* WHAT TO PRODUCE:
With the first line as the start and the line containing "part of the" as the end, write out every line of the records exactly.

Dataset entries:
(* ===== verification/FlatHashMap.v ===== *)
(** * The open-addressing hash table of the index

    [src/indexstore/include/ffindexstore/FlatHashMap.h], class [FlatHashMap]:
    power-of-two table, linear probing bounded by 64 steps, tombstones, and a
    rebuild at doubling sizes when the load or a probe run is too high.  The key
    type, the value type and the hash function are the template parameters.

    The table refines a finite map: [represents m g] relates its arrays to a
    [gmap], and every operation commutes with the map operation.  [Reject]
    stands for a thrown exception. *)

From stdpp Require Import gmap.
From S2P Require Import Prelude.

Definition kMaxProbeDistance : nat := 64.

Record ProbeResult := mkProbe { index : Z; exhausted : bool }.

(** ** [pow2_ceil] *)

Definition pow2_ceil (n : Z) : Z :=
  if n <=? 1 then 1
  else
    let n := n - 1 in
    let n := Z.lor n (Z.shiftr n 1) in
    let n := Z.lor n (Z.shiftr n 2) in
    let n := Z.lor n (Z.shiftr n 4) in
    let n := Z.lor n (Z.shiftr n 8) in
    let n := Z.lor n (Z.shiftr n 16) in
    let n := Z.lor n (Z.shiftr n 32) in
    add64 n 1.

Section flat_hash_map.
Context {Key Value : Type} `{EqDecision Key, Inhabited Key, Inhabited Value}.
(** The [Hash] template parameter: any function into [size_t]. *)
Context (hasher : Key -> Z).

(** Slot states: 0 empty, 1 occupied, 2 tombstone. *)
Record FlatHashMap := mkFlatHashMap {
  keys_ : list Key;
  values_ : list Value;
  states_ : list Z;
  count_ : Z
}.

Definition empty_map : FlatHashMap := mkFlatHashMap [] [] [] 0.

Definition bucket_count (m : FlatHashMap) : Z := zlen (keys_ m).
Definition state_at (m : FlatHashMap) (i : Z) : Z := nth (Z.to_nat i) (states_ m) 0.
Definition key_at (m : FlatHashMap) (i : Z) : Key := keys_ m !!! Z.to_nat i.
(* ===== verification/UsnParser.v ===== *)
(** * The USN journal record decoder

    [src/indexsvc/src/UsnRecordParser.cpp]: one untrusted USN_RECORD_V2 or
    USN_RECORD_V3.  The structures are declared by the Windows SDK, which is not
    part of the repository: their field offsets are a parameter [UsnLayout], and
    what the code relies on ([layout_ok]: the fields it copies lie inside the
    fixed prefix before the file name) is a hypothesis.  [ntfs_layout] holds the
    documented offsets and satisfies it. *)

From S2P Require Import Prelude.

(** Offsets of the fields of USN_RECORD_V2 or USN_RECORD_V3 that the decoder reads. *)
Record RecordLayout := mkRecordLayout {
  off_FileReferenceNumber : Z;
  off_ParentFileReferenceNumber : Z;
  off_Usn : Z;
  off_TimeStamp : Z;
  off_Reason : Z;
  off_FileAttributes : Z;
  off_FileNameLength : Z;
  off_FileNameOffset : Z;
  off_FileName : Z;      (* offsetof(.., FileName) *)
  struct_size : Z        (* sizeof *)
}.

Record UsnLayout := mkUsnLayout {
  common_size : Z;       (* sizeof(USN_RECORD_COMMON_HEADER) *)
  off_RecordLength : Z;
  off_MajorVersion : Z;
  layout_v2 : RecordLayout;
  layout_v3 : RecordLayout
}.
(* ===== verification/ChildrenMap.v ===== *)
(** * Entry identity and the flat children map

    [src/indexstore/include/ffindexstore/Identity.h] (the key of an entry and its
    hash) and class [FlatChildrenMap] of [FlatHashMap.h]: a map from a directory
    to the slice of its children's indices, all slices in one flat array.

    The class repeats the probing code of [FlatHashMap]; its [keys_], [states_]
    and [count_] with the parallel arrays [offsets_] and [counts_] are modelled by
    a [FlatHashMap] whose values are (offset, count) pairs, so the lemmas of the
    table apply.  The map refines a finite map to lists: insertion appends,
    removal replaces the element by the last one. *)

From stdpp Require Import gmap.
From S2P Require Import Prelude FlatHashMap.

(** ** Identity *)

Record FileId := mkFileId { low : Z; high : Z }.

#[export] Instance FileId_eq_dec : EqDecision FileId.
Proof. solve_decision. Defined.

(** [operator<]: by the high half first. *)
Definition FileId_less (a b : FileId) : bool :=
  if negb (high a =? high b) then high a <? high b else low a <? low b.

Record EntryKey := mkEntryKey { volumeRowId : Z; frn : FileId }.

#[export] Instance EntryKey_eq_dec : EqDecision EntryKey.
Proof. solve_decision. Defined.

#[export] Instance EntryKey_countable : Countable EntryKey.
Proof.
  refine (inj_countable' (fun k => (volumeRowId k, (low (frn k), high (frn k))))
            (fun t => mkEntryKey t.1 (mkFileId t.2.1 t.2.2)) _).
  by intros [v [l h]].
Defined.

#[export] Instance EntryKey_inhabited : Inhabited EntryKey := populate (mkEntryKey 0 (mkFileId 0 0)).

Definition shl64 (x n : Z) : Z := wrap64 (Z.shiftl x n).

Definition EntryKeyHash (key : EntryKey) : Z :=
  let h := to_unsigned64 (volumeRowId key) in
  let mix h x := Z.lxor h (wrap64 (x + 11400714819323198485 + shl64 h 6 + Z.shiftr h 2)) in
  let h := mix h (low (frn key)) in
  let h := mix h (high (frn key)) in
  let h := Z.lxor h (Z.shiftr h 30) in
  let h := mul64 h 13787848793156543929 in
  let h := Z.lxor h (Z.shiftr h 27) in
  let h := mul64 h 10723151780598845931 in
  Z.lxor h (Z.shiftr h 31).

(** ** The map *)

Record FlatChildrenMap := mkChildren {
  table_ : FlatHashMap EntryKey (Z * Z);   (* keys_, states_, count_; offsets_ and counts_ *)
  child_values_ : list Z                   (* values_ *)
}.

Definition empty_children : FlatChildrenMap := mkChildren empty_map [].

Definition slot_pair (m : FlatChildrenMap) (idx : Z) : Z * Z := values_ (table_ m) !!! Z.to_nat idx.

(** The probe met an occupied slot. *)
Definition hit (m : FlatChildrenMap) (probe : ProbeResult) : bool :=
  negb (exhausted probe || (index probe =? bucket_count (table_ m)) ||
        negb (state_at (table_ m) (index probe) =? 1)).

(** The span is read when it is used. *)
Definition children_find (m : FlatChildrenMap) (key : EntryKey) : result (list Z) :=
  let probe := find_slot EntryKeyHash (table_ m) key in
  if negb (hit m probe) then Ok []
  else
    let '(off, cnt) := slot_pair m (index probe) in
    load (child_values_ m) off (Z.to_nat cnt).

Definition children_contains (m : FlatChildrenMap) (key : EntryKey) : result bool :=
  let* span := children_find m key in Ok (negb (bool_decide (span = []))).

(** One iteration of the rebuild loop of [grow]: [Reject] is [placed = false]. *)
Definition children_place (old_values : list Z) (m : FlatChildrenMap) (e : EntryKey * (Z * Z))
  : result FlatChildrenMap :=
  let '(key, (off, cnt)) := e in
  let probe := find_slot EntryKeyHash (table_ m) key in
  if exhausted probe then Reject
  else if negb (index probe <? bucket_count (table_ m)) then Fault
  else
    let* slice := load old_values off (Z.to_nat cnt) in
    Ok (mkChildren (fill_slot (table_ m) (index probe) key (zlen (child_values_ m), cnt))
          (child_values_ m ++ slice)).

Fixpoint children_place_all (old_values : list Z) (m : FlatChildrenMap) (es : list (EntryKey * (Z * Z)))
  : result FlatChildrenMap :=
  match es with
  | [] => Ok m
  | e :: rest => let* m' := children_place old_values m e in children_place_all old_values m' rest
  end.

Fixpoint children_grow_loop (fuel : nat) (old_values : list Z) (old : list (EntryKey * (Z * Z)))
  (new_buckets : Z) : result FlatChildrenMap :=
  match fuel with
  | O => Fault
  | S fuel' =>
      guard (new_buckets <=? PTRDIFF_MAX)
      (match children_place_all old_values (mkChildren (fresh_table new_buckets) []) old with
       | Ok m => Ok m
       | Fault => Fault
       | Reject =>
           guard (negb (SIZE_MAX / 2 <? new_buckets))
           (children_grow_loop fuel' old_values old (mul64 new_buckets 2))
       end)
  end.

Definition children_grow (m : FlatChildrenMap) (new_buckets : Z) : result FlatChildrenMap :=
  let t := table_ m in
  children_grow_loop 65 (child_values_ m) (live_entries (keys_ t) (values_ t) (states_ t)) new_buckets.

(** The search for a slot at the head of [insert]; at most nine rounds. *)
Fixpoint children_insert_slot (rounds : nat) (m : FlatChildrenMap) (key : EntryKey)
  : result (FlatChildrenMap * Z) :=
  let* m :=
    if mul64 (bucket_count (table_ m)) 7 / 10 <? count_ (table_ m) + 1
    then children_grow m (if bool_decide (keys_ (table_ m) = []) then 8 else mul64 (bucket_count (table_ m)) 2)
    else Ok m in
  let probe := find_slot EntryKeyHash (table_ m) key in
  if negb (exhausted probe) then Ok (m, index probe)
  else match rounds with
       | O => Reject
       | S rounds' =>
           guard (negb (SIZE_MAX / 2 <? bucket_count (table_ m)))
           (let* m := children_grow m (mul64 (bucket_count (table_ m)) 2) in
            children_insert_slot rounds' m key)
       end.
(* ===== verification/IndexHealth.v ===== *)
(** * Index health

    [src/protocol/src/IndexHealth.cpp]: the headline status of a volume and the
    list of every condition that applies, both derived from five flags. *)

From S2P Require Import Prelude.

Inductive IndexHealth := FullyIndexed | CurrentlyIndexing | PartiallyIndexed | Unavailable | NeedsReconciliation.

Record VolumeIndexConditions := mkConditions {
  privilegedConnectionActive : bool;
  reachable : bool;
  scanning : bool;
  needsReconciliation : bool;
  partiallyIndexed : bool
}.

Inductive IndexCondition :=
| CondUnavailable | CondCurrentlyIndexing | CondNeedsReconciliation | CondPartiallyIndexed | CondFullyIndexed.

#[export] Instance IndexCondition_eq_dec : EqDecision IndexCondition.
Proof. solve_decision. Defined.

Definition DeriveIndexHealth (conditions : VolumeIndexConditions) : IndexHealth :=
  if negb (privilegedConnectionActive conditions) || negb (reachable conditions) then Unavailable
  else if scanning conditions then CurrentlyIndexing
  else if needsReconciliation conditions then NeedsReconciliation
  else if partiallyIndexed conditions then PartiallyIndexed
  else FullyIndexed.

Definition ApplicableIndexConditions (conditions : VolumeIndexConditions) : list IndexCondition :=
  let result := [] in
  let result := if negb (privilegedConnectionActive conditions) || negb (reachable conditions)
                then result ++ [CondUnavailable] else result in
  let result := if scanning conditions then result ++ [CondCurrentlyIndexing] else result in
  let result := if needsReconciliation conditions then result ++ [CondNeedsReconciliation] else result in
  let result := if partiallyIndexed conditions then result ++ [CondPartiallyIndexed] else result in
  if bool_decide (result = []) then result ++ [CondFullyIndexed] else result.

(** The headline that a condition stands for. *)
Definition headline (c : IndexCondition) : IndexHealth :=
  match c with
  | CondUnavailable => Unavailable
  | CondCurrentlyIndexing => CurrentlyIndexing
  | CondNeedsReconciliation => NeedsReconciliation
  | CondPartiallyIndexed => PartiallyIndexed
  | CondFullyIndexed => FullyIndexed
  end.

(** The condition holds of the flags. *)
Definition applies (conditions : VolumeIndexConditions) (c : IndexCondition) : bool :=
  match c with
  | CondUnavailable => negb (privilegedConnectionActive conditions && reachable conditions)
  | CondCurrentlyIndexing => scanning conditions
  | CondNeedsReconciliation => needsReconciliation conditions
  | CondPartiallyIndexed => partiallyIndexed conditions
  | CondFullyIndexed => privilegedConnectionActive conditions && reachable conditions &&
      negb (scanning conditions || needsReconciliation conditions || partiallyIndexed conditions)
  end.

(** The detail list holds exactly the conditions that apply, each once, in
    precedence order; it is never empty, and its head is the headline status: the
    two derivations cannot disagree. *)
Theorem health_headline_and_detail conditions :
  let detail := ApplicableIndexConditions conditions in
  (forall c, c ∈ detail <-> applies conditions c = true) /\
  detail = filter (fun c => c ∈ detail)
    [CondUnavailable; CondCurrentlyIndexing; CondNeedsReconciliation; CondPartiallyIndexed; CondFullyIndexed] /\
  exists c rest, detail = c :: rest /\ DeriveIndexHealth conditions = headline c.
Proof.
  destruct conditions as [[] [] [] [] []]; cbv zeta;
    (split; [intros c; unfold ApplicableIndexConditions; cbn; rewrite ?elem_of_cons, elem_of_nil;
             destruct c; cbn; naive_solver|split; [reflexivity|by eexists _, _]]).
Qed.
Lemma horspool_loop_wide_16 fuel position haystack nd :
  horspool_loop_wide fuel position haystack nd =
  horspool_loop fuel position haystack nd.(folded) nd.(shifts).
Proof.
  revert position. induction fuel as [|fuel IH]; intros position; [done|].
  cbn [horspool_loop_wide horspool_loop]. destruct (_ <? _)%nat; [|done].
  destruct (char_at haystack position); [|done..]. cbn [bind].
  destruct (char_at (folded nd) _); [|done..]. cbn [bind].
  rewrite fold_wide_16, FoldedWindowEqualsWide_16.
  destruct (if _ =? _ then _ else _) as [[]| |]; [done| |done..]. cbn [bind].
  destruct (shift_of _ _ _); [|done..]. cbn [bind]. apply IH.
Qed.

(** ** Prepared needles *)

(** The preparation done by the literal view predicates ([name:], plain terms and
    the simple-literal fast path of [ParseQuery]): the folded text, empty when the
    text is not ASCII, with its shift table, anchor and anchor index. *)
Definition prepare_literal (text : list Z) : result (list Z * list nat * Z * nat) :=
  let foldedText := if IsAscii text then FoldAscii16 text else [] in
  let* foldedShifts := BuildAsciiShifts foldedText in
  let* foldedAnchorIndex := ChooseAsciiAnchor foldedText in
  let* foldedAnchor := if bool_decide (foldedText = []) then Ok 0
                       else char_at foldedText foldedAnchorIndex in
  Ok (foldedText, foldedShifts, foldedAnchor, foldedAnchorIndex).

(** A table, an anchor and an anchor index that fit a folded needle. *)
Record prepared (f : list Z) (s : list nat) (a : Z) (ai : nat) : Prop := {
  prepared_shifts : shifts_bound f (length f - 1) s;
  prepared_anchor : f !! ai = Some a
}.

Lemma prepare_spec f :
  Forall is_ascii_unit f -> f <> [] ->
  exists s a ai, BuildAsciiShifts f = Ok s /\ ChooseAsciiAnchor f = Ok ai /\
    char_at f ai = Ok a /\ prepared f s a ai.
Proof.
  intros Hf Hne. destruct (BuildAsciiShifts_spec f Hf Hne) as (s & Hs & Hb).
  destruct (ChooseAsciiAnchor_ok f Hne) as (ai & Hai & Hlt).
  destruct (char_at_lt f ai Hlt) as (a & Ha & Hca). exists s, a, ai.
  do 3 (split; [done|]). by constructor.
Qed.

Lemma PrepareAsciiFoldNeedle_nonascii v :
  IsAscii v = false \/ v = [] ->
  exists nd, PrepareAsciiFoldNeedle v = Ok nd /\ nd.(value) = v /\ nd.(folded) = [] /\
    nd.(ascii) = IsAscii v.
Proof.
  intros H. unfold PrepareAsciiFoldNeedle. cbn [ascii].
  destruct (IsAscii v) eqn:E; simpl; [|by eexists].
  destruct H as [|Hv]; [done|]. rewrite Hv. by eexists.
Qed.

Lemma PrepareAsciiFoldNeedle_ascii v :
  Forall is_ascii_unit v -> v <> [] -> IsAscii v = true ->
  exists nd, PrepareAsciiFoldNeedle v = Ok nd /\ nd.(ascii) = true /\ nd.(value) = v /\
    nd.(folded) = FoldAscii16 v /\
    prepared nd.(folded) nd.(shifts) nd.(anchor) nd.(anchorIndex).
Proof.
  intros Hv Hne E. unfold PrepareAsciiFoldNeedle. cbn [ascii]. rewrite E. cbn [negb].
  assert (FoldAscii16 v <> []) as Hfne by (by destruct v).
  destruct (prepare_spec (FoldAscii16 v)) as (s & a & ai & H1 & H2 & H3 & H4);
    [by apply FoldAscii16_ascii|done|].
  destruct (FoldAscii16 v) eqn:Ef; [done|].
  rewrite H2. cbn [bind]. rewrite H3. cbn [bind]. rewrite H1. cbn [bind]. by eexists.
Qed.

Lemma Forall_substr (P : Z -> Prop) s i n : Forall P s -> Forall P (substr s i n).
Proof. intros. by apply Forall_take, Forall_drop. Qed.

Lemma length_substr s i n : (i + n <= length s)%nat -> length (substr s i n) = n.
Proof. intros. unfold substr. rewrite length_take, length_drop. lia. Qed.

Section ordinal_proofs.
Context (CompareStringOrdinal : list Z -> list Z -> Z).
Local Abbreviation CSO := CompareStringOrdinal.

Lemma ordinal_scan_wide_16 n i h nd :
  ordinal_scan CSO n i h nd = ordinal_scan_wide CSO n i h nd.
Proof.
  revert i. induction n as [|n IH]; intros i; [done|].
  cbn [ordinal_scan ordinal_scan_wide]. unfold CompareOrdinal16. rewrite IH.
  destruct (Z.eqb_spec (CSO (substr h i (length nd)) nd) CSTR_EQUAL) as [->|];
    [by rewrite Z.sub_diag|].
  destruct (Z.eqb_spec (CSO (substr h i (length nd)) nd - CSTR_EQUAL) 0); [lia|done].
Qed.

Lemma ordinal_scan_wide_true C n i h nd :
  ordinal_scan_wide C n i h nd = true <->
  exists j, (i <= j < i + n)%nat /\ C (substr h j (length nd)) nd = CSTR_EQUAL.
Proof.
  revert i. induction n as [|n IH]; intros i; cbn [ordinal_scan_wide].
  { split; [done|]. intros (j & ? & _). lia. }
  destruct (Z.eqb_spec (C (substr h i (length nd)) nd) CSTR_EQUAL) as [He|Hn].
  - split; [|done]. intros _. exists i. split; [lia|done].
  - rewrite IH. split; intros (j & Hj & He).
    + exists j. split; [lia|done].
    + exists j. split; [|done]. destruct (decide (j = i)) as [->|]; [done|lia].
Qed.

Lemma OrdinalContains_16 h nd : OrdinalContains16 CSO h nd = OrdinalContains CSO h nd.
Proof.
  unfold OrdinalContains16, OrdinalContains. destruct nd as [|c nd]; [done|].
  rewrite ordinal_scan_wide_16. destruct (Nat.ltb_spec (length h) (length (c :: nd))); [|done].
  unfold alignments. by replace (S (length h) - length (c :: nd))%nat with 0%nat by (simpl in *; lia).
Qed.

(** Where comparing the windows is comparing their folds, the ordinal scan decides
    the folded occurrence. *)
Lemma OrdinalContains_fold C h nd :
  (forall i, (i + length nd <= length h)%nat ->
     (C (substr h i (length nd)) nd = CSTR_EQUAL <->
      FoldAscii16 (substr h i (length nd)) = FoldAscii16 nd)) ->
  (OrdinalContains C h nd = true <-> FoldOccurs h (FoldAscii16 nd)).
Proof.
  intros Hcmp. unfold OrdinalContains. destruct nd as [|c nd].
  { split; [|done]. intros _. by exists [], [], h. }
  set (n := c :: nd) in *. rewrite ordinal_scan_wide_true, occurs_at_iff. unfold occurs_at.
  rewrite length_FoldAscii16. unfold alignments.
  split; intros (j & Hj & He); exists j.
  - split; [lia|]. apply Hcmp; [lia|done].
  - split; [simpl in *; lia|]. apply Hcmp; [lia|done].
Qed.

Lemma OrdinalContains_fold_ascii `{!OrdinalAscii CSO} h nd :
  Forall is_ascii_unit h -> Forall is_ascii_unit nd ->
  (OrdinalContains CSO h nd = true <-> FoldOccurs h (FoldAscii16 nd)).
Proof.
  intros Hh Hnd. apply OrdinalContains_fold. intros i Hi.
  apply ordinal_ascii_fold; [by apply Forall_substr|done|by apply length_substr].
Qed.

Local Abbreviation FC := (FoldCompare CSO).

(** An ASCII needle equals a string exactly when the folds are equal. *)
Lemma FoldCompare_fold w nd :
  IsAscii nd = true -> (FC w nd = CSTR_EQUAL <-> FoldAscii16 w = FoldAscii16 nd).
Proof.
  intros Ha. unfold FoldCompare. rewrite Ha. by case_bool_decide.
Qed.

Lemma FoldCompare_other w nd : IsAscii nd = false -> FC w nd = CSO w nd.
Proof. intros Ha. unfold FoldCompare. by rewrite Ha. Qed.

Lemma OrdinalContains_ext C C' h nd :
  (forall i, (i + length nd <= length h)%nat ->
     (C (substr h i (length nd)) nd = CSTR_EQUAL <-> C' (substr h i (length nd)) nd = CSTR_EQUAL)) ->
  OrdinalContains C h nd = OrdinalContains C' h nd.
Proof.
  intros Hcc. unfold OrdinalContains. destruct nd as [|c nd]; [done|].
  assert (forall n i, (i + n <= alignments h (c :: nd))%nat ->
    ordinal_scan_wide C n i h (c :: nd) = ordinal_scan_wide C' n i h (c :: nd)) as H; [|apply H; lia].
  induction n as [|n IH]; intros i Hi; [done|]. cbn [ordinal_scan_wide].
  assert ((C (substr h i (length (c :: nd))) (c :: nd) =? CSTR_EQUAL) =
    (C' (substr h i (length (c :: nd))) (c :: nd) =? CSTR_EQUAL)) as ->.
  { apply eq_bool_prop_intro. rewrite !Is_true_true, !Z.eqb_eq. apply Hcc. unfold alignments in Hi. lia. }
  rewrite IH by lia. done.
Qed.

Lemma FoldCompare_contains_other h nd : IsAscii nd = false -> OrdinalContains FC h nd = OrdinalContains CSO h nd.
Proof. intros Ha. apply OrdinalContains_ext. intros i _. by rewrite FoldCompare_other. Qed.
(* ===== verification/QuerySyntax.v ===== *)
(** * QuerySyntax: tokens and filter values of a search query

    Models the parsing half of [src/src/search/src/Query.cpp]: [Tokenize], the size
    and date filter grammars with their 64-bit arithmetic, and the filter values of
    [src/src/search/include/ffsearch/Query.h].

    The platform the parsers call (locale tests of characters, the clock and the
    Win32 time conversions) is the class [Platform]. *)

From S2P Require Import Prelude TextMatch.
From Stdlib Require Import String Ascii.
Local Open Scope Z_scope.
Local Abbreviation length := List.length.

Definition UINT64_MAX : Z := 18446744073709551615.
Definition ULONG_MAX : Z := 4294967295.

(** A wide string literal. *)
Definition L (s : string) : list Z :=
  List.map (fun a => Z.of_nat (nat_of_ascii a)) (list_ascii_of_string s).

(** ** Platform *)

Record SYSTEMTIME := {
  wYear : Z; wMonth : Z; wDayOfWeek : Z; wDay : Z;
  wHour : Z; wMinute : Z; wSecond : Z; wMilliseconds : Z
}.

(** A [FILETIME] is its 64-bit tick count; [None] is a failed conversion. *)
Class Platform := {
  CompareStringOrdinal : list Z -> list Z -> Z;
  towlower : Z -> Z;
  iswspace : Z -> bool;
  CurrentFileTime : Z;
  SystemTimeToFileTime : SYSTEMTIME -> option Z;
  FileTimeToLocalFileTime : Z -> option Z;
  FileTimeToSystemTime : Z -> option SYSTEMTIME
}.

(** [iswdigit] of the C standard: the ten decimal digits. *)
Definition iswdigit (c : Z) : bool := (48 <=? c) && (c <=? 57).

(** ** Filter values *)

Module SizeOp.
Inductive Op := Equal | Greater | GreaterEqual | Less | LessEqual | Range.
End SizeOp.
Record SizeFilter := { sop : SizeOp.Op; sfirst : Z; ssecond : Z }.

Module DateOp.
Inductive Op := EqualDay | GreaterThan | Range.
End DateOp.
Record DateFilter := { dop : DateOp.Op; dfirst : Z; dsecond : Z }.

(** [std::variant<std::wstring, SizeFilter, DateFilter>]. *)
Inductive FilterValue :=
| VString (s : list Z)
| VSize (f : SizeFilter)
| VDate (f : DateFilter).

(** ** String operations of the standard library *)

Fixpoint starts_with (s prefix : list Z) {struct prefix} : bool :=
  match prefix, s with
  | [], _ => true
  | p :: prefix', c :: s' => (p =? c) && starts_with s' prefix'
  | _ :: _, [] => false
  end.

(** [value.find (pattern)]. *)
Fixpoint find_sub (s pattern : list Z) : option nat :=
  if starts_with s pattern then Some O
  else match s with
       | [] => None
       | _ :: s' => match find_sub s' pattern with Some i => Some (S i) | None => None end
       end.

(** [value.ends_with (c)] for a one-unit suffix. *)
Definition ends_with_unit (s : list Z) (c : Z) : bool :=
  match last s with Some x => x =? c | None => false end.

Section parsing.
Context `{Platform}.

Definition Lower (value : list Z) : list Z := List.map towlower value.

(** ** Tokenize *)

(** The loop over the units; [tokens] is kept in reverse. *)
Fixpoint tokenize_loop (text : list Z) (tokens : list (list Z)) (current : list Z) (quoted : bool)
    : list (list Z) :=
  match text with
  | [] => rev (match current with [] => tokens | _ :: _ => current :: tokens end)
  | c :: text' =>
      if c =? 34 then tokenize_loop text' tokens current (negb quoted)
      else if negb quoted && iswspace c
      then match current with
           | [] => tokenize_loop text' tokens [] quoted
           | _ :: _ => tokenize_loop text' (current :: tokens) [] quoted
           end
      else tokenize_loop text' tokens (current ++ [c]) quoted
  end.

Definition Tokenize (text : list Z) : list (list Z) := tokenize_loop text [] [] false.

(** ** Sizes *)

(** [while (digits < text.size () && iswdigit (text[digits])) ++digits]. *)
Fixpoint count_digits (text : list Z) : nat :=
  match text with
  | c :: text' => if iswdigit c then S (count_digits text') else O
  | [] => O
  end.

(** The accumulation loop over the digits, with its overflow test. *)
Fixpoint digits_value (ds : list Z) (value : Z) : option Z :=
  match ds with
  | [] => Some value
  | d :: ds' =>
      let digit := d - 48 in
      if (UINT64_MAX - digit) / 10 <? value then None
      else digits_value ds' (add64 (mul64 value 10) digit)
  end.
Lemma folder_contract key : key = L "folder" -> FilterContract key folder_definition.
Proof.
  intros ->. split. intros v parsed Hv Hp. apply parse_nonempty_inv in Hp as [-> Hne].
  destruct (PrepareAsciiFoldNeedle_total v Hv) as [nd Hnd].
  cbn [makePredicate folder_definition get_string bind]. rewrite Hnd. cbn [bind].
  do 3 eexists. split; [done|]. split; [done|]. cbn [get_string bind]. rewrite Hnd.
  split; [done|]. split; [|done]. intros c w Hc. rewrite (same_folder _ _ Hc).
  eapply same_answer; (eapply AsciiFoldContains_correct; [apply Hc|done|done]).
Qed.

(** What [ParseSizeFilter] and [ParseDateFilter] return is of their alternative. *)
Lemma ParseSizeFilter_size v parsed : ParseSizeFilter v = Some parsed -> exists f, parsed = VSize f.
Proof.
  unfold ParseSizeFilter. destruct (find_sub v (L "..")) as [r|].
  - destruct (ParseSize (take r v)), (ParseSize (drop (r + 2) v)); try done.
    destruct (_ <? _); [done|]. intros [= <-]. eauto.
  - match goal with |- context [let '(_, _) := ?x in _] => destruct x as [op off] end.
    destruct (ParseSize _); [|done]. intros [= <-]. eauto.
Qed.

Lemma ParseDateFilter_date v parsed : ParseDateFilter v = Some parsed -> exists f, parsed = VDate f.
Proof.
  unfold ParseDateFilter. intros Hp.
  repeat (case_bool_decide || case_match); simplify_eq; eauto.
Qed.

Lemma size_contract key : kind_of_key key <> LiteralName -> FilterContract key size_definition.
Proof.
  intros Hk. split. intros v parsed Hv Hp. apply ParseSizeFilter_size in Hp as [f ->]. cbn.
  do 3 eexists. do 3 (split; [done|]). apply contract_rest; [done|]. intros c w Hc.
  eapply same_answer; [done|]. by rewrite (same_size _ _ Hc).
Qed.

* EXERCISE SOLUTION:
(* ===== verification/FlatHashMap.v ===== *)
(** * The open-addressing hash table of the index

    [src/indexstore/include/ffindexstore/FlatHashMap.h], class [FlatHashMap]:
    power-of-two table, linear probing bounded by 64 steps, tombstones, and a
    rebuild at doubling sizes when the load or a probe run is too high.  The key
    type, the value type and the hash function are the template parameters.

    The table refines a finite map: [represents m g] relates its arrays to a
    [gmap], and every operation commutes with the map operation.  [Reject]
    stands for a thrown exception. *)

From stdpp Require Import gmap.
From S2P Require Import Prelude.

Definition kMaxProbeDistance : nat := 64.

Record ProbeResult := mkProbe { index : Z; exhausted : bool }.

(** ** [pow2_ceil] *)

Definition pow2_ceil (n : Z) : Z :=
  if n <=? 1 then 1
  else
    let n := n - 1 in
    let n := Z.lor n (Z.shiftr n 1) in
    let n := Z.lor n (Z.shiftr n 2) in
    let n := Z.lor n (Z.shiftr n 4) in
    let n := Z.lor n (Z.shiftr n 8) in
    let n := Z.lor n (Z.shiftr n 16) in
    let n := Z.lor n (Z.shiftr n 32) in
    add64 n 1.

Section flat_hash_map.
Context {Key Value : Type} `{EqDecision Key, Inhabited Key, Inhabited Value}.
(** The [Hash] template parameter: any function into [size_t]. *)
Context (hasher : Key -> Z).

(** Slot states: 0 empty, 1 occupied, 2 tombstone. *)
Record FlatHashMap := mkFlatHashMap {
  keys_ : list Key;
  values_ : list Value;
  states_ : list Z;
  count_ : Z
}.

Definition empty_map : FlatHashMap := mkFlatHashMap [] [] [] 0.

Definition bucket_count (m : FlatHashMap) : Z := zlen (keys_ m).
Definition state_at (m : FlatHashMap) (i : Z) : Z := nth (Z.to_nat i) (states_ m) 0.
Definition key_at (m : FlatHashMap) (i : Z) : Key := keys_ m !!! Z.to_nat i.
(* ===== verification/UsnParser.v ===== *)
(** * The USN journal record decoder

    [src/indexsvc/src/UsnRecordParser.cpp]: one untrusted USN_RECORD_V2 or
    USN_RECORD_V3.  The structures are declared by the Windows SDK, which is not
    part of the repository: their field offsets are a parameter [UsnLayout], and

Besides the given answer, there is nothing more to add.